Task requirements
Set down exactly the lines of the records from the top to the line containing "Section build."; include both.
[[ Records for the exercise, beginning ]]
(* ===== verification/LiveNodesBuild.v ===== *)
(** * Building the discovery state ([LiveNodes::try_new] in
      [src/src/live_nodes.rs])

    The routing part of a client's configuration is checked once, when the
    client is built.  The theorems: every outcome says what it must of the
    configuration, in particular a success always comes with an SDK endpoint and
    a membership that starts as the non-empty set of seeds; and with discovery
    on the order in which the seed hosts are given does not matter. *)

From S2P Require Import Prelude UrlApi NodeUrl RoutingScope LiveNodes Refresh DiscoveryTasks.
From S2P Require Import Http Classifier OptimizeHeaders Compression Interceptors Sdk Config.
From S2P Require Import DiscoveryHttp DiscoveryOwner.

Module LiveNodesBuild.
Section build.
Context `{UrlApi, Flate} {types : SdkTypes} {I : Type} {sdk : SdkApi I} {tls : TlsApi} {task : TaskApi}.
Implicit Types (config : AlternatorConfig).

(** The schemes the built-in transports speak. *)
Definition is_http (sch : string) : bool :=
  eq_ignore_ascii_case sch "http" || eq_ignore_ascii_case sch "https".

(** The checks made when discovery is off. *)
Definition check_direct config (alternator_scheme first_seed : string)
    : Result unit LiveNodesBuildError :=
  if negb (NodeUrl.is_valid_uri_scheme alternator_scheme)
     || (match Config.http_client config with Some _ => false | None => true end
         && negb (is_http alternator_scheme))
  then Err (InvalidScheme alternator_scheme)
  else
    result_bind (map_err (InvalidSeedHost first_seed)
      (NodeUrl.build_seed_url alternator_scheme first_seed (Config.port config))) (λ _, Ok tt).

(** One URL per seed host, or the first seed host that makes none. *)
Definition seed_url config (alternator_scheme seed_host : string) : Result Url LiveNodesBuildError :=
  map_err (InvalidSeedHost seed_host)
    (NodeUrl.build_seed_url alternator_scheme seed_host (Config.port config)).

(** The manager of sorted seed URLs. *)
Definition new_manager config (now : Z) (alternator_scheme : string) (seed_urls : list Url)
    (client : DiscoveryHttpClient) (native_roots_usable : bool) : DiscoveryManager :=
  let routing_scope := default Scope.from_cluster (Config.routing_scope config) in
  mkManager _ _ _ _ Tasks.default_tasks (View.new routing_scope seed_urls)
    (mkInputs _ (Config.discovery_timeout config) seed_urls alternator_scheme (Config.port config))
    client native_roots_usable None
    (default DEFAULT_ACTIVE_REFRESH_INTERVAL (Config.active_interval config))
    (default DEFAULT_IDLE_REFRESH_INTERVAL (Config.idle_interval config))
    now false None None [] None [] [].

(** [try_new]: [Ok None] is discovery turned off.  The first seed URL exists,
    since there is a first seed host. *)
Definition try_new config (now : Z)
    : Result (option (LiveNodes * DiscoveryManager)) LiveNodesBuildError :=
  let alternator_scheme := default "http" (Config.scheme config) in
  match Config.seed_hosts config with
  | None | Some [] => Err MissingRoutingTarget
  | Some ((first_seed :: _) as seed_nodes) =>
      if Config.without_discovery config then
        result_bind (check_direct config alternator_scheme first_seed) (λ _, Ok None)
      else if negb (is_http alternator_scheme) then Err (InvalidScheme alternator_scheme)
      else
        result_bind (collect_results (seed_url config alternator_scheme) seed_nodes) (λ urls,
        let seed_urls := sort_by_key as_str urls in
        let sch := from_option scheme EmptyString (head seed_urls) in
        result_bind (DiscoveryHttp.build_discovery_http_client config sch)
          (λ '(client, native_roots_usable),
           Ok (Some (mkHandle OrdinaryView Ordinary,
                     new_manager config now alternator_scheme seed_urls client
                       native_roots_usable))))
  end.

(** ** Specification *)

(** What an outcome says of the configuration. *)
Definition outcome_ok config (r : Result (option (LiveNodes * DiscoveryManager)) LiveNodesBuildError)
    : Prop :=
  let sch := default "http" (Config.scheme config) in
  let seeds := default [] (Config.seed_hosts config) in
  let custom := is_Some (Config.http_client config) in
  match r with
  | Ok None =>
      Config.without_discovery config = true ∧ is_Some (Config.endpoint_url config) ∧
      (custom ∨ is_http sch = true)
  | Ok (Some (self, m)) =>
      Config.without_discovery config = false ∧ is_Some (Config.endpoint_url config) ∧
      self = mkHandle OrdinaryView Ordinary ∧ Manager.unstarted m ∧
      manager_tasks m = Tasks.default_tasks ∧
      live_nodes (ordinary m) = seed_urls (inputs m) ∧ seed_urls (inputs m) ≠ [] ∧
      (∃ urls, Forall2 (λ h u, NodeUrl.build_seed_url sch h (Config.port config) = Ok u) seeds urls ∧
         seed_urls (inputs m) ≡ₚ urls) ∧
      (custom ∨ (∀ u, head (seed_urls (inputs m)) = Some u →
         eq_ignore_ascii_case (scheme u) "https" = true →
         DiscoveryHttp.native_roots_are_usable = true))
  | Err MissingRoutingTarget => seeds = []
  | Err (InvalidSeedHost h e) =>
      h ∈ seeds ∧ NodeUrl.build_seed_url sch h (Config.port config) = Err e
  | Err (InvalidScheme s) =>
      s = sch ∧
      (is_http s = false ∨ NodeUrl.is_valid_uri_scheme s = false ∧ Config.without_discovery config = true)
  | Err (TlsConfiguration _) | Err (HttpClientError _) =>
      ¬ custom ∧ Config.without_discovery config = false
  end.

End build.
End LiveNodesBuild.

#[local] Arguments Config.seed_hosts : simpl never.
#[local] Arguments Config.http_client : simpl never.
#[local] Arguments Config.without_discovery : simpl never.
#[local] Arguments Config.endpoint_url : simpl never.
#[local] Arguments Config.scheme : simpl never.
#[local] Arguments Config.port : simpl never.

Module LiveNodesBuildFacts.
Import LiveNodesBuild.
Section facts.
Context `{UrlApi, Flate} {types : SdkTypes} {I : Type} {sdk : SdkApi I} {tls : TlsApi} {task : TaskApi}.
Implicit Types (config : AlternatorConfig).

(** Which client the default transport is, and what it needs. *)
Lemma default_client_spec sch t :
  match DiscoveryHttp.build_default_discovery_http_client (types := types) sch t with
  | Ok (_, usable) =>
      usable = DiscoveryHttp.native_roots_are_usable ∧
      (eq_ignore_ascii_case sch "https" = true → usable = true)
  | Err (TlsConfiguration _) | Err (HttpClientError _) => True
  | Err _ => False
  end.
Proof.
  unfold DiscoveryHttp.build_default_discovery_http_client,
    DiscoveryHttp.discovery_http_client_builder_with_root_status,
    DiscoveryHttp.native_roots_are_usable.
  destruct DiscoveryHttp.load_native_root_store as [roots errors].
  destruct (eq_ignore_ascii_case sch "https"), (roots_is_empty roots); simpl; try done;
    (destruct (tls_config roots); simpl; [|done]); by destruct (reqwest_build _ _ _).
Qed.

Lemma seed_url_endpoint config sch h hs u :
  Config.seed_hosts config = Some (h :: hs) → sch = default "http" (Config.scheme config) →
  NodeUrl.build_seed_url sch h (Config.port config) = Ok u →
  Config.endpoint_url config = Some (as_str u).
Proof.
  unfold Config.seed_hosts, Config.scheme, Config.port, Config.endpoint_url, Ext.endpoint_url.
  intros Hs -> Hu. by rewrite Hs; simpl; rewrite Hu.
Qed.

(** Every outcome, by cases of the code. *)
Lemma try_new_spec config (now : Z) :
  outcome_ok config (try_new config now).
Proof.
  unfold try_new. set (sch := default "http" (Config.scheme config)).
  destruct (Config.seed_hosts config) as [[|h hs]|] eqn:Hs;
    [by unfold outcome_ok; rewrite Hs| |by unfold outcome_ok; rewrite Hs].
  destruct (Config.without_discovery config) eqn:Hw.
  - unfold check_direct. destruct (_ || _) eqn:Hc; simpl.
    + split; [done|]. rewrite Hw. destruct (NodeUrl.is_valid_uri_scheme sch); simpl in Hc; [left|by right].
      by apply andb_true_iff in Hc as [_ Hc%negb_true_iff].
    + apply orb_false_iff in Hc as [_ Hc].
      destruct (NodeUrl.build_seed_url sch h (Config.port config)) as [u|e] eqn:Hu; simpl.
      * split; [done|]. split; [by rewrite (seed_url_endpoint config sch h hs u)|].
        destruct (Config.http_client config); [left; eauto|right].
        by apply negb_false_iff.
      * rewrite Hs. split; [by left|done].
  - destruct (is_http sch) eqn:Hh; cbn [negb]; [|by split; auto].
    destruct (collect_results (seed_url config sch) (h :: hs)) as [urls|e] eqn:Hc; cbn [result_bind].
    + apply collect_results_Forall2 in Hc.
      assert (Hc' : Forall2 (λ h u, NodeUrl.build_seed_url sch h (Config.port config) = Ok u) (h :: hs) urls).
      { eapply Forall2_impl; [done|]. intros x y Hxy. by apply (map_err_Ok (InvalidSeedHost x)). }
      assert (He : is_Some (Config.endpoint_url config)).
      { inversion Hc'; subst. by erewrite seed_url_endpoint. }
      assert (Hne : sort_by_key as_str urls ≠ []).
      { intros Hn. apply (f_equal length) in Hn. rewrite length_sort_by_key in Hn.
        apply Forall2_length in Hc'. simpl in *. lia. }
      unfold DiscoveryHttp.build_discovery_http_client.
      destruct (Config.http_client config) as [c|] eqn:Hcl; simpl.
      * rewrite Hs, Hcl. do 7 (split; [done|]). split; [|by left; eauto].
        exists urls. split; [done|]. apply sort_by_key_Permutation.
      * pose proof (default_client_spec
          (from_option scheme EmptyString (head (sort_by_key as_str urls)))
          (default DISCOVERY_HTTP_OPERATION_TIMEOUT (Config.discovery_timeout config))) as Hd.
        destruct (DiscoveryHttp.build_default_discovery_http_client _ _) as [[client usable]|[]];
          simpl; try done.
        -- destruct Hd as [Hus Hd]. rewrite Hs. do 7 (split; [done|]). split.
           ++ exists urls. split; [done|]. apply sort_by_key_Permutation.
           ++ right. intros u Hu Hhttps. rewrite <-Hus. apply Hd. by rewrite Hu.
        -- rewrite Hcl. split; [by intros []|done].
        -- rewrite Hcl. split; [by intros []|done].
    + apply collect_results_Err in Hc as (x & Hx & Hux).
      unfold seed_url in Hux. apply map_err_Err in Hux as (e' & Hux & ->).
      simpl. by rewrite Hs.
Qed.

(** What discovery takes over from the configuration. *)
Lemma try_new_inputs config (now : Z) self m :
  try_new config now = Ok (Some (self, m)) →
  alternator_scheme (inputs m) = default "http" (Config.scheme config) ∧
  inputs_port (inputs m) = Config.port config ∧ affinity_nodes m = None.
Proof.
  unfold try_new. destruct (Config.seed_hosts config) as [[|h hs]|]; [done| |done].
  destruct (Config.without_discovery config); [by destruct (check_direct _ _ _)|].
  destruct (negb _); [done|]. destruct (collect_results _ _) as [urls|]; [|done]. cbn [result_bind].
  destruct (DiscoveryHttp.build_discovery_http_client _ _) as [[c b]|]; [|done]. by intros [= _ <-].
Qed.

End facts.
End LiveNodesBuildFacts.

(** ** Properties *)

Section properties.
Context `{UrlApi, Flate} {types : SdkTypes} {I : Type} {sdk : SdkApi I} {tls : TlsApi} {task : TaskApi}.
Import LiveNodesBuild LiveNodesBuildFacts.

(** Building the discovery state fails closed and starts from the seeds.  An
    error names what is wrong with the configuration; a success always comes
    with an SDK endpoint; with discovery off it needs a transport for the scheme
    and keeps no discovery state; with discovery on the membership is the
    non-empty set of URLs of the seed hosts, nothing has been started, and an
    [https] seed without a custom HTTP client has usable native roots. *)
Theorem try_new_outcome (config : AlternatorConfig) (now : Z) :
  outcome_ok config (try_new config now).
Proof. apply try_new_spec. Qed.

(** The configuration with other seed hosts, rebuilt. *)
Definition reseeded (seeds : list string) (config : AlternatorConfig) : AlternatorConfig :=
  Builder.build (Builder.set_seed_hosts seeds (Config.to_builder config)).

(** With discovery on, the order of the seed hosts does not matter: any
    permutation of them builds the same routing state, down to the order of the
    initial membership and the transport that is chosen. *)
Theorem seed_order_irrelevant {url_laws : UrlEqLaws} {sdk_laws : SdkLaws}
    (config : AlternatorConfig) (now : Z) (seeds : list string) r :
  default [] (Config.seed_hosts config) ≡ₚ seeds →
  try_new config now = Ok (Some r) → try_new (reseeded seeds config) now = Ok (Some r).
Proof.
  intros Hp. unfold try_new.
  change (Config.seed_hosts (reseeded seeds config)) with (Some seeds).
  change (Config.without_discovery (reseeded seeds config)) with (Config.without_discovery config).
  change (Config.scheme (reseeded seeds config)) with (Config.scheme config).
  set (sch := default "http" (Config.scheme config)).
  destruct (Config.seed_hosts config) as [[|h hs]|]; [done| |done]. simpl in Hp.
  destruct (Config.without_discovery config).
  { by destruct (check_direct config sch h). }
  destruct seeds as [|h' hs']; [by apply Permutation_nil_r in Hp|].
  destruct (is_http sch); cbn [negb]; [|done].
  destruct (collect_results (seed_url config sch) (h :: hs)) as [urls|] eqn:Hc; cbn [result_bind];
    [|done].
  destruct (collect_results_Permutation _ _ _ _ Hp Hc) as (urls' & Hc' & Hpu).
  change (seed_url (reseeded (h' :: hs') config) sch) with (seed_url config sch).
  rewrite Hc'. cbn [result_bind]. rewrite (sort_by_key_canonical as_str _ _ Hpu).
  assert (Hg : ∀ s, s ≠ SEndpointUrl → s ≠ SBehaviorVersion →
    sdk_get s (dynamodb_config (reseeded (h' :: hs') config)) = sdk_get s (dynamodb_config config)).
  { intros s H1 H2. unfold reseeded. rewrite ConfigFacts.build_other by done. apply get_to_builder. }
  unfold DiscoveryHttp.build_discovery_http_client, Config.http_client, Config.sleep_impl, Config.time_source.
  by rewrite !Hg by done.
Qed.

End properties.

(** ** Witnesses *)

Section witnesses.
Import LiveNodesBuild Builder.
#[local] Existing Instances StrUrl.api StrUrl.eq_laws MarkFlate.api ListTasks.api ListSdk.types.
#[local] Instance sdk0 : SdkApi unit := ListSdk.api unit.
#[local] Instance tls0 : TlsApi := ListTls.api (["broken"; "root"], []).

Definition two_seeds : AlternatorConfig :=
  build (set_port 8000%Z (set_seed_hosts ["node2"; "node1"] Config.builder)).

Definition built : LiveNodes * DiscoveryManager :=
  match try_new two_seeds 0 with
  | Ok (Some r) => r
  | _ => (mkHandle OrdinaryView Ordinary,
          new_manager two_seeds 0 "http" [] (Reqwest ([], 0%Z, 0%Z)) false)
  end.

Example built_seeds : seed_urls (inputs (snd built)) = ["http://node1:8000/"; "http://node2:8000/"].
Proof. vm_refl. Qed.

Lemma seed_order_irrelevant_witness :
  try_new (reseeded ["node1"; "node2"] two_seeds) 0 = Ok (Some built).
Proof.
  apply (seed_order_irrelevant (sdk_laws := ListSdk.laws unit) two_seeds 0 ["node1"; "node2"] built);
    [constructor|vm_refl].
Defined.

End witnesses.
(* ===== verification/Validation.v ===== *)
(** * Validation without a panic (the adapters of [src/src/client.rs])

    The SDK's constructor validates the components of a configuration and turns
    an error into a panic.  [try_dynamodb_client_from_conf] puts an adapter in
    the place of the HTTP client, which validates the original components when
    the SDK asks it to, keeps the error and reports success; a second adapter
    keeps the SDK from validating the original identity cache once more.  At run
    time both delegate to the originals, and a final validation goes to the
    originals too, without touching a client that one operation brought along.

    The SDK's runtime components are a class.  Its validators get the components
    they belong to, so they see the adapters; the law that they cannot tell them
    from what the adapters stand for is [seen_through].  The SDK also has
    requirements of its own, which no adapter can answer for: a behavior version,
    and stalled stream protection that was not removed; [own_verdict] is what it
    says of a configuration by itself.  The theorems: the constructor panics
    exactly when the SDK refuses the configuration by itself, and otherwise fails
    with the verdict on the original components, exactly when the SDK would have
    panicked; and the adapters are transparent: connectors, identities and the
    final verdict are the originals'. *)

From S2P Require Import Prelude UrlApi NodeUrl RoutingScope Refresh Http Classifier.
From S2P Require Import OptimizeHeaders Compression Interceptors Sdk Config DiscoveryHttp.

(** [AlternatorClientBuildErrorKind]. *)
Inductive AlternatorClientBuildError `{TlsApi} : Type :=
| SdkConfiguration (message : string)
| TlsConfigurationError (message : string)
| DiscoveryConfiguration (message : string)
| LiveNodesError (source : LiveNodesBuildError).

(** What the adapters handle of the SDK's runtime. *)
Class SmithyTypes `{SdkTypes} := {
  (** All components but the HTTP client and the identity cache: in a builder
      and built. *)
  BuilderRest : Type;
  Rest : Type;
  ConfigBag : Type;
  HttpConnectorSettings : Type;
  SharedHttpConnector : Type;
  ConnectorMetadata : Type;
  SharedIdentityResolver : Type;
  IdentityFuture : Type;
  ProxyConfig : Type;
}.

(** [RuntimeComponentsBuilder] and [RuntimeComponents]. *)
Record RuntimeComponentsBuilder `{SmithyTypes} := mkComponentsBuilder {
  builder_http_client : option SharedHttpClient;
  builder_identity_cache : option SharedIdentityCache;
  builder_rest : BuilderRest;
}.
Record RuntimeComponents `{SmithyTypes} := mkComponents {
  components_http_client : option SharedHttpClient;
  components_identity_cache : SharedIdentityCache;
  components_rest : Rest;
}.

(** [ConnectorBuilder], as [sdk_http_client] fills it. *)
Record ConnectorBuilder `{SmithyTypes} := mkConnector {
  connector_settings : option HttpConnectorSettings;
  connector_sleep_impl : option SharedAsyncSleep;
  connector_proxy : ProxyConfig;
  (** Rustls with aws-lc, or plain HTTP. *)
  connector_tls : bool;
}.
(* ===== verification/Client.v ===== *)
(** * The client ([src/src/client.rs])

    [try_from_conf] checks the configuration, completes the SDK's builder
    (credentials or the no-auth scheme, the driver's interceptor, a transport, a
    region, the routing interceptor) and owns the discovery state.  An SDK
    client is determined by the configuration it is built from, so it is that
    configuration here; what the SDK's own validation says of a configuration is
    an interface, as are the runtime clock and the connector builder.

    The theorems: a configuration that the builder put together never makes
    construction panic; when it fails, and with what, down to which of the
    configurations given to the SDK was refused; a client sends unsigned requests exactly when it was asked to or has
    no credentials and none are required; its interceptors, its transport and
    its partition-key client are the ones the routing configuration calls for;
    discovery runs when construction returns on a runtime; and after [shutdown]
    or the last drop every task set is closed. *)

From S2P Require Import Prelude UrlApi NodeUrl RoutingScope LiveNodes Refresh DiscoveryTasks.
From S2P Require Import Http Classifier Resolver OptimizeHeaders Compression Interceptors Sdk Config.
From S2P Require Import DiscoveryHttp DiscoveryOwner LiveNodesBuild Validation.

(** A shared interceptor: the user's, or one of the driver's.  The routing
    interceptors share the client's routing state through their handles, the
    affinity interceptor also the client's resolver. *)
Inductive SharedInterceptor `{Flate} {U : Type} : Type :=
| UserInterceptor (u : U)
| DriverInterceptor (i : AlternatorInterceptor)
| RoundRobinRouting (nodes : LiveNodes)
| AffinityRouting (cfg : KeyRouteAffinityConfig) (nodes affinity_nodes : LiveNodes).
Arguments SharedInterceptor {_} U.

(** What construction uses of the runtime clock and the timeouts. *)
Class ClientApi `{SdkTypes} := {
  (** [Instant::now().checked_add(timeout)]. *)
  instant_checked_add : Z → Z → option Z;
  (** The builder of timeouts. *)
  timeouts_default : TimeoutConfig;
  operation_timeout : Z → TimeoutConfig → TimeoutConfig;
  operation_attempt_timeout : Z → TimeoutConfig → TimeoutConfig;
}.

(** The partition-key resolver with its client and its deadline. *)
Record PartitionKeys `{TaskApi} {C : Type} := mkPartitionKeys {
  pk_resolver : PartitionKeyResolver;
  pk_discovery_client : C;
  pk_timeout : option Z;
}.
Arguments PartitionKeys {_} C.

(** [ClientDiscovery]; the topology has at most one entry. *)
Record ClientDiscovery `{UrlApi, TaskApi, SdkTypes, TlsApi} {C : Type} := mkDiscovery {
  topology : list (LiveNodes * DiscoveryManager);
  partition_keys : option (PartitionKeys C);
}.
Arguments ClientDiscovery {_ _ _ _} C.

(** [AlternatorClient]. *)
Record AlternatorClient `{UrlApi, TaskApi, Flate, TlsApi} {types : SdkTypes} {I : Type} {sdk : SdkApi I} :=
  mkClient {
  dynamodb_client : SdkConfig;
  client_config : AlternatorConfig;
  discovery : ClientDiscovery SdkConfig;
}.

Definition STALLED_STREAM_MESSAGE : string :=
  "The default stalled stream protection config was removed, and no other config was put in its place.".
Definition DISCOVERY_TIMEOUT_MESSAGE : string :=
  "discovery_timeout must be positive and fit the runtime clock".

Module Discovery.
Section discovery.
Context `{UrlApi, TaskApi, SdkTypes, TlsApi} {C : Type}.

(** [stop], which is also what dropping the last owner does. *)
Definition stop (d : ClientDiscovery C) : ClientDiscovery C :=
  mkDiscovery _ _ _ _ _
    ((λ '(h, m), (h, Manager.set_tasks (Tasks.stop (manager_tasks m)) m)) <$> topology d)
    ((λ p, mkPartitionKeys _ _ (Resolver.set_owned (Tasks.stop (owned (pk_resolver p))) (pk_resolver p))
             (pk_discovery_client p) (pk_timeout p)) <$> partition_keys d).

(** [shutdown] returns once every task set it waits for is closed and empty. *)
Definition shutdown_returns (d : ClientDiscovery C) : bool :=
  forallb (λ '(_, m), Tasks.shutdown_returns (manager_tasks m)) (topology d) &&
  from_option (λ p, Tasks.shutdown_returns (owned (pk_resolver p))) true (partition_keys d).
[[ Records for the exercise, end ]]
Exercise result
(* ===== verification/LiveNodesBuild.v ===== *)
(** * Building the discovery state ([LiveNodes::try_new] in
      [src/src/live_nodes.rs])

    The routing part of a client's configuration is checked once, when the
    client is built.  The theorems: every outcome says what it must of the
    configuration, in particular a success always comes with an SDK endpoint and
    a membership that starts as the non-empty set of seeds; and with discovery
    on the order in which the seed hosts are given does not matter. *)

From S2P Require Import Prelude UrlApi NodeUrl RoutingScope LiveNodes Refresh DiscoveryTasks.
From S2P Require Import Http Classifier OptimizeHeaders Compression Interceptors Sdk Config.
From S2P Require Import DiscoveryHttp DiscoveryOwner.

Module LiveNodesBuild.
Section build.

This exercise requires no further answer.